Assigned task - Start at the first line of the material. Repeat each line exactly through the one containing "intros i p Hi.", then stop.
»»
Lemma copy_args_copies argv args realcwd cwd m h :
  exec_args m h argv args realcwd cwd ->
  8 * (Z.of_nat (length args) + 1) + total args + slen cwd <= room h ->
  exists arr c m' h',
    copy_args malloc fuel argv realcwd m h =
      Ok (Z.of_nat (length args), arr, slen cwd, c, m', h') /\
    heap_copies m' arr args c cwd /\ kept h m m'.
Proof.
  intros [(ps&Hlen&Hpa&Hnz&Hsrc) Hargv [Hcwd Hcin] Hfuel Hcnt] Hroom.
  pose proof (total_nonneg args) as Ht0.
  apply Forall_cons in Hfuel as [Hfc Hfuel]. unfold copy_args.
  rewrite (cstr_strlen _ _ _ cwd) by done. cbn [mbind res_bind].
  rewrite (parray_count _ _ _ ps), Hlen by (done || lia). cbn [mbind res_bind].
  replace ((Z.of_nat (length args) + 1) * 8) with (8 * (Z.of_nat (length args) + 1)) by lia.
  destruct (memdup_copies argv (8 * (Z.of_nat (length args) + 1)) m h) as (arr&m1&h1&->&Ha&Hal&Hap&Hu1&Hc1&Hk1&Hr1);
    [unfold slen in *; lia|done|].
  destruct (for_from_rule (dup_arg malloc fuel arr) (dups h m1 h1 arr ps args) (length args) 0 (m1, h1))
    as ([m2 h2]&Hloop&[(qs&Hqs&Hqa&Hq) Hu2 Hk2 Hr2]).
  - intros i mh Hi. apply dup_arg_step; rewrite ?Hlen; try (done || (unfold slen in *; lia)).
    intros j p s Hj Hs. destruct (Hsrc j p s Hj Hs) as [H1 H2]. split; [|done].
    eapply cstr_same; [done|]. by eapply kept_inside.
  - split; cbn [fst snd]; [|done|apply kept_refl|change (Z.to_nat 0) with 0%nat; rewrite take_0; unfold total; cbn [foldr]; lia]. exists []. split; [done|]. split; [|done].
    intros i p Hi. cbn in Hi. rewrite <- (Hpa i p Hi). unfold ldq. f_equal. apply bytes_at_ext.
    intros k Hk. apply lookup_lt_Some in Hi. rewrite length_app in Hi. rewrite drop_0 in Hi. cbn in Hi.
    rewrite Hc1, decide_True by lia. f_equal. lia.
  - rewrite Nat2Z.id.
    rewrite Hloop. cbn [mbind res_bind fst snd] in *.
    change (Z.of_nat (length cwd) + 1) with (slen cwd).
    assert (used h ⊆ used h2) as Hu by (etrans; [|exact Hu2]; rewrite Hu1; set_solver).
    assert (kept h m m2) as Hk by (by eapply kept_trans).
    destruct (memdup_copies realcwd (slen cwd) m2 h2) as (c&m3&h3&->&Hc0&Hcl&Hcap&Hu3&Hc3&Hk3&_).
    { rewrite Z.add_0_l, Nat2Z.id, firstn_all in Hr2. unfold slen in *; lia. }
    { destruct Hcin as (b&Hb&Hb'). exists b. split; [by apply Hu|done]. }
    unfold nonnull. rewrite (proj2 (Z.eqb_neq c 0)) by lia. cbn [mbind res_bind].
    exists arr, c, m3, h3. split; [done|].
    assert (length qs = length args) as Hl by lia.
    split; [|eapply kept_trans; [exact Hk|by eapply kept_mono]].
    split; [|split; [lia|exact Hal]|].
    + exists qs. split; [done|]. rewrite drop_ge in Hqa by lia. split.
      * eapply parray_same; [exact Hqa|]. rewrite length_app. cbn.
        replace (8 * Z.of_nat (length qs + 1)) with (8 * (Z.of_nat (length args) + 1)) by lia.
        apply (Hk3 (arr, 8 * (Z.of_nat (length args) + 1))), Hu2. rewrite Hu1. by left.
      * intros j q s Hj Hs. destruct (Hq j q s Hj Hs) as [D1 D2 D3 _]. split; [|done].
        eapply cstr_same; [exact D1|]. by apply (Hk3 (q, slen s)).
    + split; [|done]. eapply cstr_copied; [|exact Hc3]. eapply cstr_same; [exact Hcwd|].
      by eapply kept_inside.
Qed.
End copies.

(** ** The new stack *)

Definition TOP : Z := 2 ^ 64 - 1.

Section stack.
Context (fuel : nat) (uninit : Z) (limit : Z) (m0 : mem) (arr : Z) (args : list (list Z)) (c : Z) (cwd : list Z).
Hypothesis Hcopies : heap_copies limit m0 arr args c cwd.
Hypothesis Hfuel : Forall (fun s => (length s < fuel)%nat) args.

Let n := Z.of_nat (length args).
Definition array_at : Z := TOP - (n + 1) * 8.
Definition stack_size : Z := (n + 1) * 8 + total args + slen cwd + sizeof_execdata.
Hypothesis Hroom : 0 <= limit <= TOP - stack_size.

(** The address of an argument: they are pushed one below the other. *)
Definition arg_at (i : nat) : Z := array_at - total (take (S i) args).
(* ===== verification/Stdio.v ===== *)
(** * Stdio

    The streams of the C library ([src/src/libc/stdio/file.c]) and the parts of
    [misc.c] and [fprintf.c] that are built on them.  A stream is an object
    behind a pointer; the three standard streams are objects 1, 2 and 3.  The
    read buffer is the list of its first [rblen] bytes, as nothing else of it
    is ever read.

    System calls are the operations of [Sys] on a state of the kernel that is a
    parameter; so is whether [malloc] succeeds, and [camellia_open], which
    [Cwd] models. *)

From S2P Require Import Prelude Monad Mem Ring Printf CString NetUtil KState.

(** ** Data *)

(** The pointer [readbuf]: null, an object, or one that was freed. *)
Inductive rbuf := NoBuf | Buf (l : list Z) | Dangling.

Record FILE := mkFILE {
  fd : Z;
  fpos : Z;
  feof_ : bool;
  ferror_ : bool;
  extflags : Z;
  readbuf : rbuf;
  pushedback : bool;
  pushback : Z;
}.
#[export] Instance FILE_settable : Settable FILE := fun f =>
  mkFILE (fd f) (fpos f) (feof_ f) (ferror_ f) (extflags f) (readbuf f) (pushedback f) (pushback f).

(** [calloc], and static objects. *)
Definition FILE0 : FILE := mkFILE 0 0 false false 0 NoBuf false 0.

Definition EOF : Z := -1.
Definition SEEK_SET : Z := 1.
Definition SEEK_CUR : Z := 2.
Definition SEEK_END : Z := 3.
Definition IONBF : Z := 0.
Definition IOFBF : Z := 1.
Definition BUFSIZ : Z := 4096.
Definition FEXT_NOFILL : Z := 1.
Definition OPEN_READ : Z := 1.
Definition OPEN_EXEC : Z := 0.
Definition EBADF : Z := 3.

(** What the library asks of the kernel, in the state [K].  A read answers the
    return value and the bytes it has put at the start of the buffer. *)
Class Sys (K : Type) := {
  sys_read : Z -> Z -> Z -> K -> Z * list Z * K;          (* handle, length, offset *)
  sys_write : Z -> list Z -> Z -> Z -> K -> Z * K;        (* handle, data, offset, flags *)
  sys_dup : Z -> Z -> Z -> K -> Z * K;
  sys_getsize : Z -> K -> Z * K;
  sys_close : Z -> K -> K;
  camellia_open : list Z -> Z -> K -> Z * K;
  malloc_ok : K -> bool * K;
}.

Record stdio (K : Type) := mkStdio {
  kern : K;
  files : gmap positive FILE;
  next_file : positive;
  errno : Z;
}.
Arguments mkStdio {K}.
Arguments kern {K}.
Arguments files {K}.
Arguments next_file {K}.
Arguments errno {K}.
#[export] Instance stdio_settable K : Settable (stdio K) := fun s =>
  mkStdio (kern s) (files s) (next_file s) (errno s).

Definition stdin : positive := 1.
Definition stdout : positive := 2.
Definition stderr : positive := 3.

Definition stdio0 {K} (k : K) : stdio K :=
  mkStdio k {[ stdin := FILE0;
               stdout := FILE0 <| fd := 1 |> <| fpos := -1 |>;
               stderr := FILE0 <| fd := 2 |> <| fpos := -1 |> ]} 4 0.

Section stdio.
Context {K : Type} `{Sys K}.

Local Abbreviation L := (ST (stdio K) Empty_set).

Definition call {A} (f : K -> A * K) : L A := fun s =>
  let '(a, k) := f (kern s) in Val a (s <| kern := k |>).
Definition set_errno (e : Z) : L () := modify (set errno (fun _ => e)).

Definition rd_file (f : positive) : L FILE := s ← get_; deref (files s !! f).
Definition wr_file (f : positive) (g : FILE -> FILE) : L () :=
  s ← get_; x ← deref (files s !! f); put_ (s <| files ::= <[f := g x]> |>).

(** ** Opening *)

Definition fdopen (h : Z) (mode : list Z) : L (option positive) :=
  ok ← call malloc_ok;
  if (ok : bool) then
    m ← lift (peek mode 0);
    s ← get_;
    let f := next_file s in
    put_ (s <| files ::= <[f := FILE0 <| fd := h |> <| fpos := if m =? 97 then -1 else 0 |> ]> |>
            <| next_file := Pos.succ f |>);;
    mret (Some f)
  else mret None.

Definition close_ (h : Z) : L () := modify (set kern (sys_close h)).

(** [camellia_open], which leaves its error in [errno] as well. *)
Definition open_ (path : list Z) (flags : Z) : L Z :=
  h ← call (camellia_open path flags);
  (if h <? 0 then set_errno (- h) else mret ());;
  mret h.

Definition file_clone (f : positive) (mode : list Z) : L (option positive) :=
  x ← rd_file f;
  h ← call (sys_dup (fd x) (-1) 0);
  if h <? 0 then mret None
  else
    f2 ← fdopen h mode;
    match f2 with
    | None => close_ h;; mret None
    | Some f2 =>
        x ← rd_file f;
        wr_file f2 (fun y : FILE => y <| fpos := fpos x |> <| feof_ := feof_ x |> <| fd := h |>);;
        mret (Some f2)
    end.

(** [free(f->readbuf)] *)
Definition free_readbuf (f : positive) : L () :=
  x ← rd_file f; match readbuf x with Dangling => fail Undefined | _ => mret () end.

Definition setvbuf (f : positive) (buf_null : bool) (type : Z) : L Z :=
  if type =? IONBF then free_readbuf f;; wr_file f (set readbuf (fun _ => NoBuf));; mret 0
  else if (type =? IOFBF) && buf_null then
    ok ← call malloc_ok;
    wr_file f (set readbuf (fun _ => if (ok : bool) then Buf [] else NoBuf));;
    mret (if (ok : bool) then 0 else -1)
  else set_errno ENOSYS;; mret (-1).

Definition str_stdin : list Z := [115; 116; 100; 105; 110; 0].
Definition str_stdout : list Z := [115; 116; 100; 111; 117; 116; 0].
Definition str_stderr : list Z := [115; 116; 100; 101; 114; 114; 0].

Definition open_flags (mode : list Z) : res Z :=
  e ← strchr mode 101;
  if is_some e then Ok OPEN_EXEC
  else
    r ← strchr mode 114;
    if is_some r then
      p ← strchr mode 43;
      Ok (if is_some p then Z.lor OPEN_READ OPEN_WRITE else OPEN_READ)
    else Ok (Z.lor OPEN_WRITE OPEN_CREATE).

Definition fopen (path : option (list Z)) (mode : list Z) : L (option positive) :=
  match path with
  | None => set_errno 1;; mret None
  | Some path =>
      c ← lift (peek path 0);
      if c =? 33 then                            (* ! *)
        let path := drop 1 path in
        i ← lift (strcmp path str_stdin);
        o ← lift (strcmp path str_stdout);
        e ← lift (strcmp path str_stderr);
        if i =? 0 then file_clone stdin mode
        else if o =? 0 then file_clone stdout mode
        else if e =? 0 then file_clone stderr mode
        else set_errno ENOENT;; mret None
      else
        flags ← lift (open_flags mode);
        h ← open_ path flags;
        if h <? 0 then mret None
        else
          m ← lift (peek mode 0);
          (if m =? 119 then _ ← call (sys_write h [] 0 WRITE_TRUNCATE); mret () else mret ());;
          f ← fdopen h mode;
          (if is_some f then mret () else close_ h);;
          (* not checked for NULL *)
          p ← deref f;
          _ ← setvbuf p true IOFBF;
          mret f
  end.

(** [fflush] does nothing. *)
Definition fflush (f : positive) : L Z := mret 0.

Definition is_static (f : positive) : bool :=
  bool_decide (f = stdin) || bool_decide (f = stdout) || bool_decide (f = stderr).

Definition fclose (f : positive) : L Z :=
  _ ← fflush f;
  x ← rd_file f;
  (if 0 <? fd x then close_ (fd x) else mret ());;
  free_readbuf f;;
  (if is_static f then
     wr_file f (set readbuf (fun b => match b with NoBuf => NoBuf | _ => Dangling end))
   else modify (set files (delete f)));;
  mret 0.

Definition freopen (path : option (list Z)) (mode : list Z) (f : positive) : L (option positive) :=
  f2 ← (match path with None => mret None | Some _ => fopen path mode end);
  match f2 with
  | None => _ ← fclose f; mret None
  | Some f2 =>
      x ← rd_file f;
      x2 ← rd_file f2;
      r ← (if fd x =? fd x2 then wr_file f2 (set fd (fun _ => -1));; mret 0
           else call (sys_dup (fd x2) (fd x) 0));
      if r <? 0 then _ ← fclose f2; _ ← fclose f; mret None
      else
        wr_file f (fun y : FILE => y <| fpos := fpos x2 |> <| feof_ := feof_ x2 |>);;
        _ ← fclose f2;
        mret (Some f)
  end.

Definition fileno (f : positive) : L Z := x ← rd_file f; mret (fd x).

Definition fextflags (f : positive) (flags : Z) : L Z :=
  x ← rd_file f; wr_file f (set extflags (fun _ => flags));; mret (extflags x).

(** ** Reading and writing *)

(** A position that counts from the end does not become one that counts from
    the start. *)
Definition advanced (amt pos : Z) : Z :=
  let pos' := s64 (pos + amt) in
  if (pos <? 0) && (0 <=? pos') then -1 else pos'.

Definition fadvance (amt : Z) (f : positive) : L () := wr_file f (set fpos (advanced amt)).

(** What a [read] that failed or met the end leaves in the stream. *)
Definition read_failed (f : positive) (res : Z) : L () :=
  if res <? 0 then wr_file f (set ferror_ (fun _ => true));; set_errno (- res)
  else wr_file f (set feof_ (fun _ => true)).

(** Filling the read buffer, for a request of less than half its size; [false]
    ends the loop of [fread]. *)
Definition fill_buf (f : positive) (want : Z) : L bool :=
  x ← rd_file f;
  match readbuf x with
  | Buf [] =>
      if want <? BUFSIZ / 2 then
        '(res, bytes) ← call (sys_read (fd x) BUFSIZ (fpos x));
        if 0 <? res then wr_file f (set readbuf (fun _ => Buf bytes));; mret true
        else read_failed f res;; mret false
      else mret true
  | Dangling => fail Undefined
  | _ => mret true
  end.

(** One turn of the loop of [fread]: [out] are the bytes at the start of the
    caller's buffer. *)
Definition fread_turn (f : positive) (total : Z) (out : list Z) : L (list Z + list Z) :=
  let pos := Z.of_nat (length out) in
  if total <=? pos then mret (inr out)
  else
    x ← rd_file f;
    if pushedback x then
      wr_file f (set pushedback (fun _ => false));;
      mret (inl (out ++ [pushback x]))
    else
      go ← fill_buf f (total - pos);
      if negb go then mret (inr out)
      else
        x ← rd_file f;
        let cached := match readbuf x with Buf l => l | _ => [] end in
        r ← (if 0 <? Z.of_nat (length cached) then
               let res := Z.to_nat (Z.min (total - pos) (Z.of_nat (length cached))) in
               wr_file f (set readbuf (fun _ => Buf (drop res cached)));;
               mret (Some (take res cached))
             else
               '(res, bytes) ← call (sys_read (fd x) (total - pos) (fpos x));
               if 0 <? res then mret (Some bytes)
               else read_failed f res;; mret None);
        match r with
        | None => mret (inr out)
        | Some bytes =>
            fadvance (Z.of_nat (length bytes)) f;;
            x ← rd_file f;
            let out := out ++ bytes in
            if negb (Z.land (extflags x) FEXT_NOFILL =? 0) then mret (inr out) else mret (inl out)
        end.

(** The bytes in the caller's buffer and the number of items. *)
Definition fread (size nitems : Z) (f : positive) : L (list Z * Z) :=
  let total := u64 (size * nitems) in
  x ← rd_file f;
  if fd x <? 0 then set_errno EBADF;; mret ([], 0)
  else if size =? 0 then mret ([], 0)
  else
    out ← iter (S (Z.to_nat total)) (fread_turn f total) [];
    let pos := Z.of_nat (length out) in
    mret (out, if pos =? total then nitems else pos / size).

Definition fwrite_turn (f : positive) (buf : list Z) (size nitems : Z) (pos : Z) : L (Z + Z) :=
  let total := u64 (size * nitems) in
  if total <=? pos then mret (inr nitems)
  else
    x ← rd_file f;
    data ← lift (fetch buf pos (total - pos));
    res ← call (sys_write (fd x) data (fpos x) 0);
    if 0 <? res then fadvance res f;; mret (inl (pos + res))
    else read_failed f res;; mret (inr (pos / size)).

Definition fwrite (buf : list Z) (size nitems : Z) (f : positive) : L Z :=
  x ← rd_file f;
  if fd x <? 0 then set_errno EBADF;; mret 0
  else if size =? 0 then mret 0
  else iter (S (Z.to_nat (u64 (size * nitems)))) (fwrite_turn f buf size nitems) 0.

(** The byte is a [char], so it is sign-extended. *)
Definition fgetc (f : positive) : L Z :=
  '(out, n) ← fread 1 1 f;
  match out with
  | c :: _ => mret (if n =? 0 then EOF else schar c)
  | [] => mret EOF
  end.

Definition fputc (c : Z) (f : positive) : L Z :=
  n ← fwrite [u8 c] 1 1 f; mret (if n =? 0 then EOF else c).

Definition fgets_turn (f : positive) (size : Z) (buf : list Z) : L (list Z + list Z) :=
  if Z.of_nat (length buf) <? size - 1 then
    c ← fgetc f;
    if c =? EOF then mret (inr buf)
    else
      let buf := buf ++ [u8 c] in
      if c =? 10 then mret (inr buf) else mret (inl buf)
  else mret (inr buf).

(** The contents of the buffer, or [NULL]. *)
Definition fgets (size : Z) (f : positive) : L (option (list Z)) :=
  buf ← iter (S (Z.to_nat size)) (fgets_turn f size) [];
  x ← rd_file f;
  mret (if bool_decide (buf = []) || ferror_ x then None else Some (buf ++ [0])).

Definition ungetc (c : Z) (f : positive) : L Z :=
  x ← rd_file f;
  if pushedback x then mret EOF
  else wr_file f (fun y : FILE => y <| pushedback := true |> <| pushback := u8 c |>);; mret c.

(** ** Position *)

(** [f->rblen = 0] *)
Definition emptied (b : rbuf) : rbuf := match b with Buf _ => Buf [] | b => b end.

Definition fseeko (f : positive) (offset whence : Z) : L Z :=
  x ← rd_file f;
  base ← (if whence =? SEEK_SET then mret (Some 0)
          else if whence =? SEEK_CUR then mret (Some (fpos x))
          else if whence =? SEEK_END then
            n ← call (sys_getsize (fd x)); mret (Some (if n <? 0 then -1 else n))
          else mret None);
  match base with
  | None => set_errno EINVAL;; mret (-1)
  | Some base =>
      wr_file f (fun y : FILE => y <| readbuf ::= emptied |> <| pushedback := false |>);;
      (* signed overflow is undefined *)
      if negb (bool_decide (s64 (base + offset) = base + offset)) then fail Undefined
      else if (0 <=? base) && (base + offset <? 0) then set_errno EINVAL;; mret (-1)
      else if (base <? 0) && (0 <=? base + offset) then set_errno EINVAL;; mret (-1)
      else
        wr_file f (fun y : FILE => y <| fpos := base + offset |> <| feof_ := false |>);;
        mret 0
  end.

Definition fseek (f : positive) (offset whence : Z) : L Z := fseeko f offset whence.
Definition rewind (f : positive) : L () := _ ← fseek f 0 SEEK_SET; mret ().
Definition ftello (f : positive) : L Z := x ← rd_file f; mret (fpos x).
Definition feof (f : positive) : L bool := x ← rd_file f; mret (feof_ x).
Definition ferror (f : positive) : L bool := x ← rd_file f; mret (ferror_ x).
Definition clearerr (f : positive) : L () :=
  wr_file f (fun y : FILE => y <| ferror_ := false |> <| feof_ := false |>).

(** ** Formatted output *)

(** [backend_file] *)
Definition backend_file (f : positive) (buf : list Z) (s : stdio K) : res (stdio K) :=
  match fwrite buf 1 (Z.of_nat (length buf)) f s with
  | Val _ s => Ok s
  | Exit e _ => match e with end
  | Fault x => Err x
  end.

Definition vfprintf (f : positive) (fmt : list Z) (args : list va) : L Z := fun s =>
  match printf_internal (backend_file f) fmt args s with
  | Ok (r, s) => Val r s
  | Err x => Fault x
  end.

Definition vprintf (fmt : list Z) (args : list va) : L Z := vfprintf stdout fmt args.
Definition fputs (s : list Z) (f : positive) : L Z := vfprintf f [37; 115; 0] [VStr s].
Definition puts (s : list Z) : L Z := vprintf [37; 115; 10; 0] [VStr s].

Definition getchar : L Z := fgetc stdin.
Definition putchar (c : Z) : L Z := fputc c stdout.
End stdio.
««
Result for this exercise -
Lemma copy_args_copies argv args realcwd cwd m h :
  exec_args m h argv args realcwd cwd ->
  8 * (Z.of_nat (length args) + 1) + total args + slen cwd <= room h ->
  exists arr c m' h',
    copy_args malloc fuel argv realcwd m h =
      Ok (Z.of_nat (length args), arr, slen cwd, c, m', h') /\
    heap_copies m' arr args c cwd /\ kept h m m'.
Proof.
  intros [(ps&Hlen&Hpa&Hnz&Hsrc) Hargv [Hcwd Hcin] Hfuel Hcnt] Hroom.
  pose proof (total_nonneg args) as Ht0.
  apply Forall_cons in Hfuel as [Hfc Hfuel]. unfold copy_args.
  rewrite (cstr_strlen _ _ _ cwd) by done. cbn [mbind res_bind].
  rewrite (parray_count _ _ _ ps), Hlen by (done || lia). cbn [mbind res_bind].
  replace ((Z.of_nat (length args) + 1) * 8) with (8 * (Z.of_nat (length args) + 1)) by lia.
  destruct (memdup_copies argv (8 * (Z.of_nat (length args) + 1)) m h) as (arr&m1&h1&->&Ha&Hal&Hap&Hu1&Hc1&Hk1&Hr1);
    [unfold slen in *; lia|done|].
  destruct (for_from_rule (dup_arg malloc fuel arr) (dups h m1 h1 arr ps args) (length args) 0 (m1, h1))
    as ([m2 h2]&Hloop&[(qs&Hqs&Hqa&Hq) Hu2 Hk2 Hr2]).
  - intros i mh Hi. apply dup_arg_step; rewrite ?Hlen; try (done || (unfold slen in *; lia)).
    intros j p s Hj Hs. destruct (Hsrc j p s Hj Hs) as [H1 H2]. split; [|done].
    eapply cstr_same; [done|]. by eapply kept_inside.
  - split; cbn [fst snd]; [|done|apply kept_refl|change (Z.to_nat 0) with 0%nat; rewrite take_0; unfold total; cbn [foldr]; lia]. exists []. split; [done|]. split; [|done].
    intros i p Hi. cbn in Hi. rewrite <- (Hpa i p Hi). unfold ldq. f_equal. apply bytes_at_ext.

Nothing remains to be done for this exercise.